Como saga da família Clementino, tenta-se repetir a cena de 20 anos. Sua filha Sandra, garçonete, moça desvairada, de personalidade semelhante à mãe assassinada, envolve-se com um jovem advogado de futuro, defensor de seu pai, extremamente ético e equilibrado (será?). De tal sorte são as peripécias da moça, que acabam por atingir a honra do profissional, que, surpreendido em sua inocência, num ataque de raiva, tenta repetir o gesto assassino, como ocorreu com seu cliente.
A conclusão diabólica e divorciada da Justiça: há 20 anos a mulher de Clementino tinha por que ser assassinada; sua filha Sandra é sua cópia escrita! As mulheres devem, por essa ótica desumana, por desígnios tramados por uma sociedade permissiva e cruel, ser marcadas. A morte violenta é didaticamente apontada.
Aqui a ficção une-se à realidade dos fatos, pelo trágico, pelo infortúnio. No Estado de São Paulo, as mulheres continuam a morrer porque são subordinadas aos maridos, companheiros, namorados, ao Estado, à ausência de mecanismos para o exercício da plena cidadania. As mulheres continuam a ser assassinadas pelos maridos, companheiros ou namorados.
O princípio da dignidade da pessoa humana não é valor ético inatingível.
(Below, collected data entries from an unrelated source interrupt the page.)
(** ** Methods in sequence *)

(** X16.  [Image.tag] chains two requests.  An error on the tag
    request rejects the promise and nothing more is dialed; otherwise
    a new image handle with the receiver's identifier is constructed
    and its [status()] is fetched, without options: an error there
    rejects the promise, and otherwise the promise resolves with a
    second new handle, still named by the receiver's identifier,
    holding the status body as its snapshot. *)
Theorem tag_chains_status_on_new_handle
    (w : world) (this : loc) (o : obj) (m : Modem) (opts : value)
    (r1 r2 : response) (rest : list response) :
  heap w !! this = Some o ->
  obj_modem o = Normal m ->
  wire w = r1 :: r2 :: rest ->
  let n := length (heap w) in
  let id := obj_id o in
  exists c1 c2,
    (path c1 = "/images/" +:+ to_string id +:+ "/tag?" /\
     method c1 = POST /\ options c1 = Some opts) /\
    (path c2 = "/images/" +:+ to_string id +:+ "/json?" /\
     method c2 = GET /\ options c2 = Some VUndef) /\
    Image.tag this opts w =
      if failed r1 then
        (Rejected (err r1),
         World (heap w) (r2 :: rest) (dialed w ++ [(m, c1)]))
      else if failed r2 then
        (Rejected (err r2),
         World (heap w ++ [OHandle KImage m id (VObj [])]) rest
               (dialed w ++ [(m, c1); (m, c2)]))
      else
        (Resolved (Ref (S n)),
         World (heap w ++ [OHandle KImage m id (VObj []);
                           OHandle KImage m id (result r2)]) rest
               (dialed w ++ [(m, c1); (m, c2)])).
Proof.
  intros Hthis Hm Hwire n id. subst n id.
  eexists _, _. split_and!.
  7: { unfold failed, Image.tag.
       destruct (truthy (err r1)) eqn:H1; [evaluate; reflexivity|].
       destruct (truthy (err r2)) eqn:H2;
         evaluate; unfold Image.status; evaluate;
         rewrite ?length_app; repeat rewrite <- app_assoc; cbn;
         rewrite ?Nat.add_1_r; reflexivity. }
  all: reflexivity.
Qed.

Lemma tag_chains_status_on_new_handle_witness :
  exists c1 c2,
    (path c1 = "/images/alpine/tag?" /\ method c1 = POST /\
     options c1 = Some (VObj [("repo", VStr "mine")])) /\
    (path c2 = "/images/alpine/json?" /\ method c2 = GET /\
     options c2 = Some VUndef) /\
    Image.tag 3 (VObj [("repo", VStr "mine")])
      (sample [success VNull; success (VObj [("Id", VStr "i1")])]) =
      (Resolved (Ref 9),
       World (sample_heap ++
                [OHandle KImage 7 (VStr "alpine") (VObj []);
                 OHandle KImage 7 (VStr "alpine") (VObj [("Id", VStr "i1")])])
             [] ([] ++ [(7, c1); (7, c2)])).
Proof.
  apply (tag_chains_status_on_new_handle
           (sample [success VNull; success (VObj [("Id", VStr "i1")])]) 3
           (OHandle KImage 7 (VStr "alpine") (VObj [])) 7
           (VObj [("repo", VStr "mine")])
           (success VNull) (success (VObj [("Id", VStr "i1")])) []);
    reflexivity.
Defined.

(** X17.  [create] followed by [status] on the handle it resolved
    with, for the container, network, secret, service and volume
    managers, both callbacks receiving no error and the create
    response being neither [null] nor [undefined]: the handle is new,
    on the manager's collaborator, named by the field [id_key] of the
    create response, and holds that response as its snapshot (a volume
    handle holds [{}]); the status request is a GET on the path of
    that identifier, on the same collaborator, and resolves with
    another new handle of the same identifier holding the status body,
    the first handle being left as it was. *)
Theorem create_then_status_round_trip
    (c : creator) (opts opts' : value) (w : world)
    (r1 r2 : response) (rest : list response) :
  wire w = r1 :: r2 :: rest ->
  failed r1 = false ->
  failed r2 = false ->
  readable (result r1) ->
  let m := creator_modem c in
  let id := get_prop_opt (result r1) (id_key c) in
  let n := length (heap w) in
  exists w1 o1 n2 w2 o2 c1 c2,
    create_of c opts w = (Resolved (Ref n), w1) /\
    heap w1 !! n = Some o1 /\
    obj_modem o1 = Normal m /\ obj_id o1 = id /\
    obj_data o1 = create_snapshot c (result r1) /\
    status_of n opts' VUndef w1 = (Resolved (Ref n2), w2) /\
    n2 <> n /\
    heap w2 !! n2 = Some o2 /\
    obj_modem o2 = Normal m /\ obj_id o2 = id /\ obj_data o2 = result r2 /\
    heap w2 !! n = Some o1 /\
    wire w2 = rest /\
    dialed w2 = dialed w ++ [(m, c1); (m, c2)] /\
    path c2 = status_path c id /\ method c2 = GET /\ options c2 = Some opts'.
Proof.
  intros Hwire H1 H2 Hread m id n. subst m id n.
  unfold failed in H1, H2.
  pose proof (get_prop_readable _ (id_key c) Hread) as Hget.
  destruct w as [h wi d]. cbn in Hwire. subst wi.
  destruct c;
    cbn [create_of id_key creator_modem status_path create_snapshot
         heap dialed wire] in *;
    do 7 eexists;
    (split_and!;
     [ unfold ContainerManager.create, NetworkManager.create,
         SecretManager.create, ServiceManager.create, VolumeManager.create;
       evaluate; reflexivity
     | cbn; use_fresh; reflexivity
     | reflexivity | reflexivity | reflexivity
     | unfold status_of, Container.status, Network.status, Secret.status,
         Service.status, Volume.status;
       evaluate; use_fresh; cbn; evaluate; use_fresh; cbn; reflexivity
     | rewrite length_app; cbn; lia
     | cbn; use_fresh; reflexivity
     | reflexivity | reflexivity | reflexivity
     | cbn; repeat rewrite <- app_assoc; cbn; use_fresh; reflexivity
     | reflexivity
     | cbn; repeat rewrite <- app_assoc; reflexivity
     | reflexivity | reflexivity | reflexivity ]).
Qed.

Lemma create_then_status_round_trip_witness :
  let c := CVolume (VolumeManager.Make 7) in
  let body := VObj [("Name", VStr "data")] in
  let w := sample [success body; success (VObj [("Driver", VStr "local")])] in
  exists w1 o1 n2 w2 o2 c1 c2,
    create_of c VUndef w = (Resolved (Ref 8), w1) /\
    heap w1 !! 8 = Some o1 /\
    obj_modem o1 = Normal 7 /\ obj_id o1 = VStr "data" /\
    obj_data o1 = VObj [] /\
    status_of 8 VUndef VUndef w1 = (Resolved (Ref n2), w2) /\
    n2 <> 8 /\
    heap w2 !! n2 = Some o2 /\
    obj_modem o2 = Normal 7 /\ obj_id o2 = VStr "data" /\
    obj_data o2 = VObj [("Driver", VStr "local")] /\
    heap w2 !! 8 = Some o1 /\
    wire w2 = [] /\
    dialed w2 = [] ++ [(7, c1); (7, c2)] /\
    path c2 = "/volumes/data?" /\ method c2 = GET /\ options c2 = Some VUndef.
Proof.
  apply (create_then_status_round_trip
           (CVolume (VolumeManager.Make 7)) VUndef VUndef
           (sample [success (VObj [("Name", VStr "data")]);
                    success (VObj [("Driver", VStr "local")])])
           (success (VObj [("Name", VStr "data")]))
           (success (VObj [("Driver", VStr "local")])) []);
    try reflexivity.
  split; discriminate.
Defined.
(** * Response normalisation of the Google Ads MCP server

    A shallow embedding of [src/ads_mcp/utils.py]: the nested field
    resolver ([_get_attr_with_reserved_fallback], [get_nested_attr_safe]),
    the value normaliser ([_is_repeated_container], [format_output_value])
    and the row formatter ([format_output_row]), followed by the properties
    the specification states about them.

    The module is dynamically typed and works by probing its argument, so a
    Python value is modelled by what the module can observe of it: its class
    (name, module, [isinstance] tests), the outcome of reading each of its
    attributes, of [str], of iterating it, of [items()] and of
    [ListFields()].  Each of these may raise.  Values are finite trees, and
    observing a value does not change it.  Functions that may raise return a
    [result]; functions that also log return a result and the records
    logged. *)

From Stdlib Require Import List String Ascii ZArith Bool.
Import ListNotations.
Local Open Scope string_scope.
Local Open Scope list_scope.

Set Implicit Arguments.
Set Warnings "-register-all".

(** ** Exceptions, results and the log *)

(** A raised exception.  The values of this type stand for the instances of
    Python's [Exception] class, which is what every handler of the module
    ([except Exception]) catches; the exit signals of the interpreter
    (KeyboardInterrupt, SystemExit), which are not errors of the program,
    are not modelled.  [hasattr] and the three-argument
    [getattr] tell [AttributeError] from the rest, so it has a constructor
    of its own; its argument is the attribute name it carries. *)
Inductive exn : Type :=
| AttributeError (arg : string)
| OtherError (cls : string) (msg : string).

(** The outcome of an expression that may raise. *)
Inductive result (A : Type) : Type :=
| Ok (a : A)
| Raise (e : exn).

Arguments Ok {A} a.
Arguments Raise {A} e.

(** One call of [logger.exception].  The module logs at two places: in the
    handler of [format_output_value] (with the type of the value) and in the
    handler of [format_output_row] (with the field path).  Both calls sit in
    a [try] whose handler is [pass], so whether the logging call itself
    succeeds never changes what the functions return: the log below is the
    sequence of calls made. *)
Inductive log_record : Type :=
| LogValueFailed (type_module : string) (type_name : string) (e : exn)
| LogFieldFailed (attr : string) (e : exn).

Definition log := list log_record.

(** Computations that may raise and that log: a result together with the
    records logged until the result (or the exception) was produced. *)
Definition M (A : Type) : Type := (result A * log)%type.

Definition ret {A} (a : A) : M A := (Ok a, []).

Definition throw {A} (e : exn) : M A := (Raise e, []).

Definition bind {A B} (m : M A) (k : A -> M B) : M B :=
  match m with
  | (Ok a, l) => let (r, l') := k a in (r, l ++ l')
  | (Raise e, l) => (Raise e, l)
  end.
(** The routes of the router's three interfaces, as an example of what the
    framework installs (any table without a route to [destNet] does). *)
Definition connected_routes : Ipv4StaticRouting.t :=
  [ mkEntry (ipv4 10 0 1 0) (ipv4 255 255 255 0) 0 1;
    mkEntry (ipv4 10 100 1 0) (ipv4 255 255 255 0) 0 2;
    mkEntry (ipv4 10 100 2 0) (ipv4 255 255 255 0) 0 3 ].

End PbrController.

(** ** exercises 2 and 3: the traffic generators *)

Module Simulator.

(** The member function an event invokes on the application. *)
Inductive EventImpl : Type := EvStart | EvStop | EvSend.

#[global] Instance EventImpl_eq_dec : EqDecision EventImpl.
Proof. solve_decision. Defined.

Record Event : Type := mkEvent {
  ev_ts : Time;
  ev_uid : nat;
  ev_impl : EventImpl
}.

(** [EventId]: a handle on a scheduled event; a default-constructed one
    holds none. *)
Definition EventId : Type := option nat.

(** What a run shows: the events invoked, and the packets handed to a
    socket with their size and type-of-service mark. *)
Inductive Obs : Type :=
| Invoked (impl : EventImpl) (at_time : Time)
| Sent (size : Z) (tos : option Z) (at_time : Time).

(** The scheduler: the current time, the next event number, the pending
    events in the order they will run, and the observations, newest first. *)
Record t : Type := mk {
  Now : Time;
  m_uid : nat;
  m_events : list Event;
  m_trace : list Obs
}.

(** Modelled from the spec: the framework's scheduling primitive (not part
    of the sources).  Events run in non-decreasing order of timestamp, and
    events of one timestamp in the order they were scheduled. *)
Fixpoint Insert (e : Event) (q : list Event) : list Event :=
  match q with
  | [] => [e]
  | x :: q' => if ev_ts e <? ev_ts x then e :: q else x :: Insert e q'
  end.

(** Modelled from the spec: [Simulator::Schedule(delay, callback)] registers
    the callback at [Now + delay] and returns its handle. *)
Definition Schedule (delay : Time) (impl : EventImpl) (s : t) : EventId * t :=
  (Some (m_uid s),
   {| Now := Now s;
      m_uid := S (m_uid s);
      m_events := Insert (mkEvent (Now s + delay) (m_uid s) impl) (m_events s);
      m_trace := m_trace s |}).

(** Modelled from the spec: [EventId::IsRunning()], the event is pending: it
    has neither run nor been cancelled. *)
Definition IsRunning (id : EventId) (s : t) : bool :=
  match id with
  | None => false
  | Some u => bool_decide (Exists (fun e => ev_uid e = u) (m_events s))
  end.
Já é mais do que a hora de sermos merecedores de respeito, inclusive no horário das oito.


Adriana Gragnani, socióloga e advogada, é assessora da Comissão da Mulher Advogada (OAB-SP).


Eva Blay, socióloga, é professora titular de sociologia e coordenadora do Nemge (Núcleo de Estudos e Relações Sociais de Gênero) da USP. Foi senadora pelo PSDB-SP (1992-95).